Simon Mantell

Personal information
- Born: 24 April 1984 (age 42) Bridgwater, Somerset, England
- Height: 1.84 m (6 ft 0 in)
- Weight: 81 kg (179 lb)

Sport
- Sport: Field hockey
- Position: Forward

Senior career
- Years: Team / Caps / Goals
- 0000–2004: Firebrands / - / -
- 2004–2008: Reading / - / -
- 2008–2009: HGC / - / -
- 2009–2016: Reading / - / -
- 2016–2018: Wimbledon / - / -

National team
- Years: Team / Caps / Goals
- 2005–2016: England & Great Britain / 212 / (62)

Medal record
Men's field hockey
Representing England
Champions Trophy
| Silver medal – second place | 2010 Mönchengladbach | Team |
European Championship
| Gold medal – first place | 2009 Amsterdam | Team |
Commonwealth Games
| Bronze medal – third place | 2014 Glasgow | Team |
World League
| Bronze medal – third place | 2014 New Delhi | Team |

= Simon Mantell =

British field hockey player (born 1984)

Simon Douglas Mantell (born 24 April 1984) is an English field hockey forward. He is the younger brother of Richard Mantell. He competed at the 2008 Summer Olympics and 2016 Summer Olympics.

== Biography ==
Mantell was born in Bridgwater, Somerset and educated at Millfield School in Street and studied at the University of Birmingham.

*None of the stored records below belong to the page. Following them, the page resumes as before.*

(* ===== verification/IdentityStoreProofs.v ===== *)
(** * The repository and the store agree

    The laws of a protected store that no other process writes to, of
    deterministic cryptography and of the validator of keys; under them the
    peers in memory are at any time exactly the records of the store, whatever
    calls fail, and a repository that is opened anew finds the same identity
    and the same peers. *)

From stdpp Require Import gmap sorting sets.
From S2P Require Import Prelude.
From S2P Require Import FieldBlocks.
From S2P Require Import IdentityCodec.
From S2P Require Import IdentityCodecProofs.
From S2P Require Import IdentityRepository.
From S2P Require Import IdentityRepositoryProofs.
Import IdentityTypes IdentityCodec IdentityRepository.

(** ** The laws of the environment *)

#[global] Instance id_eq_dec : EqDecision (list Z) := _.
#[global] Instance id_countable : @Countable (list Z) id_eq_dec := _.
Abbreviation contents := (@gmap (list Z) id_eq_dec id_countable ProtectedItem).

(** A computation that leaves the store as it is, and what a success gives. *)
Definition quiet_in {W A : Type} (store_of : W -> contents) (σ : contents) (m : comp (S := W) A)
    (P : A -> Prop) : Prop :=
  forall w, store_of w = σ ->
    store_of (m w).1 = σ /\ forall a, (m w).2 = Success a -> P a.

Definition listing (σ : contents) : list (bytes * Z) :=
  List.map (fun p => (p.1, item_revision p.2)) (map_to_list σ).

(** Sixteen random bytes are the store id of no item. *)
Definition unused_store_id (σ : contents) (sid : bytes) : Prop :=
  forall id item p, σ !! id = Some item -> ParsePeerItemId id = Success p -> parsed_store_id p <> sid.

Class LawfulEnvironment (W : Type) {env : Environment W} := {
  store_of : W -> contents;
  public_of : bytes -> bytes;
  device_of : bytes -> bytes;
  mac_key_of : bytes -> bytes -> bytes;
  hmac_of : bytes -> bytes -> bytes;
  valid_key : bytes -> bool;
  (* payloads are bytes *)
  law_payload w id item : store_of w !! id = Some item -> all_bytes (payload item);
  (* the store *)
  law_alloc σ : quiet_in store_of σ alloc_ (fun _ => True);
  law_Enumerate σ : quiet_in store_of σ Enumerate (fun items =>
    List.map (fun m => (item_id m, meta_revision m)) items ≡ₚ listing σ);
  law_Get σ id : quiet_in store_of σ (Get id) (fun found => found = σ !! id);
  law_Put id expected item w :
    match CompareExchangePut id expected item w with
    | (w', Success _) =>
        item_revision <$> store_of w !! id = expected /\ store_of w' = <[id := item]> (store_of w)
    | (w', Failure _) => store_of w' = store_of w
    end;
  law_Delete id expected w :
    match CompareExchangeDelete id expected w with
    | (w', Success _) =>
        item_revision <$> store_of w !! id = Some expected /\ store_of w' = delete id (store_of w)
    | (w', Failure _) => store_of w' = store_of w
    end;
  (* the cryptography *)
  law_GenerateSeed σ : quiet_in store_of σ GenerateSeed (array_of kEd25519SeedSize);
  law_GenerateStoreId σ : quiet_in store_of σ GenerateStoreId (fun sid =>
    array_of kStoreIdSize sid /\ unused_store_id σ sid);
  law_DerivePublicKey σ seed : quiet_in store_of σ (DerivePublicKey seed) (fun k => k = public_of seed);
  law_DeriveDeviceId σ key : quiet_in store_of σ (DeriveDeviceId key) (fun d => d = device_of key);
  law_DerivePeerRecordMacKey σ seed sid :
    quiet_in store_of σ (DerivePeerRecordMacKey seed sid) (fun k => k = mac_key_of seed sid);
  law_HmacSha256 σ key msg : quiet_in store_of σ (HmacSha256 key msg) (fun m => m = hmac_of key msg);
  law_public_of seed : array_of kEd25519PublicKeySize (public_of seed);
  law_device_of key : array_of kDeviceIdSize (device_of key);
  law_hmac_of key msg : array_of kMacSize (hmac_of key msg);
  (* the validator *)
  law_Validate σ key : quiet_in store_of σ (Validate key) (fun _ => valid_key key = true);
}.

Section Store.
Context {W : Type} {env : Environment W} {laws : LawfulEnvironment W}.

Abbreviation E := (comp (S := W)).
Abbreviation M := (comp (S := IdentityRepository * W)).
Abbreviation quiet := (quiet_in store_of).

(** ** Rules *)

Lemma quiet_ret {A} σ (a : A) (P : A -> Prop) : P a -> quiet σ (ret a) P.
Proof. intros Ha w Hw. split; [done |]. by intros ? [= <-]. Qed.

Lemma quiet_fail {A} σ e (P : A -> Prop) : quiet σ (fail e) P.
Proof. intros w Hw. by split. Qed.

Lemma quiet_of_result {A} σ (r : Result A) (P : A -> Prop) :
  (forall a, r = Success a -> P a) -> quiet σ (of_result r) P.
Proof. intros Hr w Hw. split; [done |]. exact Hr. Qed.

Lemma quiet_bind {A B} σ (m : E A) (k : A -> E B) P Q :
  quiet σ m P -> (forall a, P a -> quiet σ (k a) Q) -> quiet σ (bind m k) Q.
Proof.
  intros Hm Hk w Hw. destruct (Hm w Hw) as [H1 H2]. unfold bind.
  destruct (m w) as [w1 [a | e]]; cbn [fst snd] in *; [| by split].
  apply Hk; [by apply H2 | done].
Qed.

Mantell played club hockey for Firebrands in Bristol before switching to Reading in the Men's England Hockey League. He made his international senior debut for the national squad on 9 November 2005 against Ireland at Beeston. He was a member of the England squad that finished fifth at the 2006 Men's Hockey World Cup.

He competed for England at the 2006 Commonwealth Games and also represented Great Britain and was part of the side that returned victorious from the Olympic qualifying event in Chile, as well as competing at the 2008 Summer Olympics in Beijing.

After the Olympics, Mantell had one season playing in the Netherlands for HGC before returning to Reading at the start of the 2009/10 season. He was part of the winning squad at the 2009 EuroHockey Championship, represented England in the 2010 Commonwealth Games in Delhi and was part of the silver medal winning England team that competed at the 2010 Men's Hockey Champions Trophy in Mönchengladbach, Germany. He also competed at the 2011 Champions Trophy.

Still at Reading, Mantell represented England in the 2014 Commonwealth Games in Glasgow, where he won a bronze medal.

In 2016, Mantell joined Wimbledon and at the end of 2016, Mantell announced his international retirement.